Collected data -
━━━━━━━━━━━━━━━━━━━━

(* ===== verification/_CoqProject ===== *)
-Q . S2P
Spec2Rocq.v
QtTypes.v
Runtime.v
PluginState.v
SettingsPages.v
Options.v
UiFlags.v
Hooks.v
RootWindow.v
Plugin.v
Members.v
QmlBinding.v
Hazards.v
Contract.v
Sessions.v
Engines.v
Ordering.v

━━━━━━━━━━━━━━━━━━━━

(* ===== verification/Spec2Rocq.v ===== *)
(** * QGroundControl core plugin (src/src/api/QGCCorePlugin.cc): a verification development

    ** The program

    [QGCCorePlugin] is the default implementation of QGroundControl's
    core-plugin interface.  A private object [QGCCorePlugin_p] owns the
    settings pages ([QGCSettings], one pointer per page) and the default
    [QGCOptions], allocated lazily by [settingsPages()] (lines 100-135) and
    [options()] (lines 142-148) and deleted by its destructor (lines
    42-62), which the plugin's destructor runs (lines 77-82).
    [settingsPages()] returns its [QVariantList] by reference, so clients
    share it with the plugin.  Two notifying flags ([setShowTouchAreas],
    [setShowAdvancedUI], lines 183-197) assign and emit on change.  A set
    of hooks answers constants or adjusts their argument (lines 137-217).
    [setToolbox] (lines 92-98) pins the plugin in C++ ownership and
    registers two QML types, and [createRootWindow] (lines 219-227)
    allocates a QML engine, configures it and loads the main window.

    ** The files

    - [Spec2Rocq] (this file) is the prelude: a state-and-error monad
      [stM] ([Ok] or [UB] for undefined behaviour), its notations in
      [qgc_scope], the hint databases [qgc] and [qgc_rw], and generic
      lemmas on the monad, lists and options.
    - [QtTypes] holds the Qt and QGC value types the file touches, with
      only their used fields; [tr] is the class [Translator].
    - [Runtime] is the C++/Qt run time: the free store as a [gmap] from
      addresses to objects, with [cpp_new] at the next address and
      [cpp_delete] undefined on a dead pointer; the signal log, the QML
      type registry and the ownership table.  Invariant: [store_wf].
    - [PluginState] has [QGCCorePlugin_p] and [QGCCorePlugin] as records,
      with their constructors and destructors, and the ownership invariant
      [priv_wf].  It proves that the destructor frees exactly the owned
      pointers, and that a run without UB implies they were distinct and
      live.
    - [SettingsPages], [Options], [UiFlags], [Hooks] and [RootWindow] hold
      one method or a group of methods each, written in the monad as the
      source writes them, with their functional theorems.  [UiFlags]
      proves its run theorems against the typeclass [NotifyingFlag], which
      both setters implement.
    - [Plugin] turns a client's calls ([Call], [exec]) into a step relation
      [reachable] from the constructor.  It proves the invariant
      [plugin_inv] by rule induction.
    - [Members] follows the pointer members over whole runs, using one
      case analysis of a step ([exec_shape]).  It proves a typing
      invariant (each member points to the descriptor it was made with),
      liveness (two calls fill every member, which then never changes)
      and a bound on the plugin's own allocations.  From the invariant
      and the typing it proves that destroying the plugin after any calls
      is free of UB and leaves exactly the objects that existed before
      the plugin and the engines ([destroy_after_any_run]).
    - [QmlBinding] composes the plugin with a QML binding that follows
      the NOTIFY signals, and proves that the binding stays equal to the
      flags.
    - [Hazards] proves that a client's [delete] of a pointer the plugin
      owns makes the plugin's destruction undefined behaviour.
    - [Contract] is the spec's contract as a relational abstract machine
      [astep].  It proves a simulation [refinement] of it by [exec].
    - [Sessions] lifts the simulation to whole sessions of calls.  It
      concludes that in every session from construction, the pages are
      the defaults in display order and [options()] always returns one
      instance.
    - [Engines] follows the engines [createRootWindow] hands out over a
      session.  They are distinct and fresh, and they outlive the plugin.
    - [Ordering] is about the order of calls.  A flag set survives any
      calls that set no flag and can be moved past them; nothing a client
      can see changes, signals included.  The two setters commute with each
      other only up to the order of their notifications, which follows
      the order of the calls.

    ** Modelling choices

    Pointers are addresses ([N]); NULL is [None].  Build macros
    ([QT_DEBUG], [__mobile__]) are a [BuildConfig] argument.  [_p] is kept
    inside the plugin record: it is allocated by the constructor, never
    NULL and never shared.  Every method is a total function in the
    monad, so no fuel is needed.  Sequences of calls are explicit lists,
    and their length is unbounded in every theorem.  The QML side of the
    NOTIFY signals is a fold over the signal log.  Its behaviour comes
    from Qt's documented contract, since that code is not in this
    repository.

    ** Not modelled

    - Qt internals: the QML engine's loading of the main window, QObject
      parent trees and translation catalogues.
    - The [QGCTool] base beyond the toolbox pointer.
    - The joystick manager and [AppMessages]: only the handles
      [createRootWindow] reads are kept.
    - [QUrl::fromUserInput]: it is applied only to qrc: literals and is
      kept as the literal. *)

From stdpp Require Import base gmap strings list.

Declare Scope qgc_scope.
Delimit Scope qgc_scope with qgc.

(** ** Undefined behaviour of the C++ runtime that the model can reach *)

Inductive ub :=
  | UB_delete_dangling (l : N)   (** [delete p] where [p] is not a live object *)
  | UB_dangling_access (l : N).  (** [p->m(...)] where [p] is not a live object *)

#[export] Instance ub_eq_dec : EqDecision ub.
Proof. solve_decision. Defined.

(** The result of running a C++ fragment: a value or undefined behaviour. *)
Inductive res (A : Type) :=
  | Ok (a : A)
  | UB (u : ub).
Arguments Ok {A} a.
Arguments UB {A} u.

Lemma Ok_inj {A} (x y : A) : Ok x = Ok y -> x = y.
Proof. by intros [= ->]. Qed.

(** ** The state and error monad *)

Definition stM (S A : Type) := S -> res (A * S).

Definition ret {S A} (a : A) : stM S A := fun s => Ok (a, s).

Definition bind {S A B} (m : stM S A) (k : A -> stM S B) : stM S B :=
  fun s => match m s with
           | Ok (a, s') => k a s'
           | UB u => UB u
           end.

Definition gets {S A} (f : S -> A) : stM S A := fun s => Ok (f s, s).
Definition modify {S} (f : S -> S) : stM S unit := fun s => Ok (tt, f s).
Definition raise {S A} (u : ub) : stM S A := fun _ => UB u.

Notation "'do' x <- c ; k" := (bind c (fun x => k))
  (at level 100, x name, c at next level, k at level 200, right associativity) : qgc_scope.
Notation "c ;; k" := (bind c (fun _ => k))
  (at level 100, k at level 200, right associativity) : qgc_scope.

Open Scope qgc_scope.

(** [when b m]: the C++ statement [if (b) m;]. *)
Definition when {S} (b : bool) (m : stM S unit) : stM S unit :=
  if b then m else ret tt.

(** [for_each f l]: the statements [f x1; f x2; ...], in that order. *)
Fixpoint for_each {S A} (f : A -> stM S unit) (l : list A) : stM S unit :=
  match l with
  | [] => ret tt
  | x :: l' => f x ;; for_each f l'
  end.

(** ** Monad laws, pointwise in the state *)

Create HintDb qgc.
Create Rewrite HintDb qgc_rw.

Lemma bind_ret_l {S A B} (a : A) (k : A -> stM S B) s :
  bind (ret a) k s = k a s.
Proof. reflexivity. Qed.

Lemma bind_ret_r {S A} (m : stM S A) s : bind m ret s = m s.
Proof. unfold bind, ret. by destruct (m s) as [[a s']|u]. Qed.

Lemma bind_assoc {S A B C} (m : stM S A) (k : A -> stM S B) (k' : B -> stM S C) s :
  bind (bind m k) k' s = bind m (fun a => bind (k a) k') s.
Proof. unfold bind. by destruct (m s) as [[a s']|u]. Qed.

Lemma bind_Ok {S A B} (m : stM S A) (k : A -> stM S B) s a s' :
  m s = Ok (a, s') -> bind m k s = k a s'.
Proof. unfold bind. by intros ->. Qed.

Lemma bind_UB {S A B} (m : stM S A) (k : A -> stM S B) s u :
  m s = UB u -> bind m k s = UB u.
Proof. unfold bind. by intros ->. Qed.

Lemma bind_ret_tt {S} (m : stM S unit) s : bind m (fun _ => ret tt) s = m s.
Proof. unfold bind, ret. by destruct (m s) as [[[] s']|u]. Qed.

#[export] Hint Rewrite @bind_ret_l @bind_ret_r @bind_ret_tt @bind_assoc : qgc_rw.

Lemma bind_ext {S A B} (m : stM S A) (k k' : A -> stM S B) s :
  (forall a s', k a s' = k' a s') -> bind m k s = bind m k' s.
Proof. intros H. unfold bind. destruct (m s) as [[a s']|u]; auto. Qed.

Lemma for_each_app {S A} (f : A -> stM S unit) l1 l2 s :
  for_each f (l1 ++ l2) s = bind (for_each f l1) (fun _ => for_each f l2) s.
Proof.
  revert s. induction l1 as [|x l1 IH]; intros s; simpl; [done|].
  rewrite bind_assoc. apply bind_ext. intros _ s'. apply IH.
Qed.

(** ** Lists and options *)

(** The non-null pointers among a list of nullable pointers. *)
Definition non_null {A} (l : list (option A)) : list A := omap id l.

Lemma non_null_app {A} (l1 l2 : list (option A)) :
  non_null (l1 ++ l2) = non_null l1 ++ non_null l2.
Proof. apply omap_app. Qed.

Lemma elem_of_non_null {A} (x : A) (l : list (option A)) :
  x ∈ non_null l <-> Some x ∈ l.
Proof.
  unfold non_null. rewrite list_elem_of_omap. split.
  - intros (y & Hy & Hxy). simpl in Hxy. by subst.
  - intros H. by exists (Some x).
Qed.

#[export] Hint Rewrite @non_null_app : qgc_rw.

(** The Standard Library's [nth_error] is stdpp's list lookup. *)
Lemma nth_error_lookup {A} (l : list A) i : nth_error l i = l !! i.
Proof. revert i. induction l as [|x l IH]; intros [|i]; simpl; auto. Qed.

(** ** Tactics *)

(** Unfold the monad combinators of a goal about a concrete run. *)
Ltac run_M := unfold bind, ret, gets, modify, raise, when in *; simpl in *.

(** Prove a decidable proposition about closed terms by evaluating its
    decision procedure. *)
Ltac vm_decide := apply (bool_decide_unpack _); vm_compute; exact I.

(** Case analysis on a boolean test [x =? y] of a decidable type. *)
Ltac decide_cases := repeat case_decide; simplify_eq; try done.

━━━━━━━━━━━━━━━━━━━━

WORK TO BE COMPLETED - After locating the line holding "- [QmlBinding] composes" above, output exactly that line and every line after it through the line holding "can see changes, signals". Include nothing else.

WRITTEN RESPONSE -
    - [QmlBinding] composes the plugin with a QML binding that follows
      the NOTIFY signals, and proves that the binding stays equal to the
      flags.
    - [Hazards] proves that a client's [delete] of a pointer the plugin
      owns makes the plugin's destruction undefined behaviour.
    - [Contract] is the spec's contract as a relational abstract machine
      [astep].  It proves a simulation [refinement] of it by [exec].
    - [Sessions] lifts the simulation to whole sessions of calls.  It
      concludes that in every session from construction, the pages are
      the defaults in display order and [options()] always returns one
      instance.
    - [Engines] follows the engines [createRootWindow] hands out over a
      session.  They are distinct and fresh, and they outlive the plugin.
    - [Ordering] is about the order of calls.  A flag set survives any
      calls that set no flag and can be moved past them; nothing a client
      can see changes, signals included.  The two setters commute with each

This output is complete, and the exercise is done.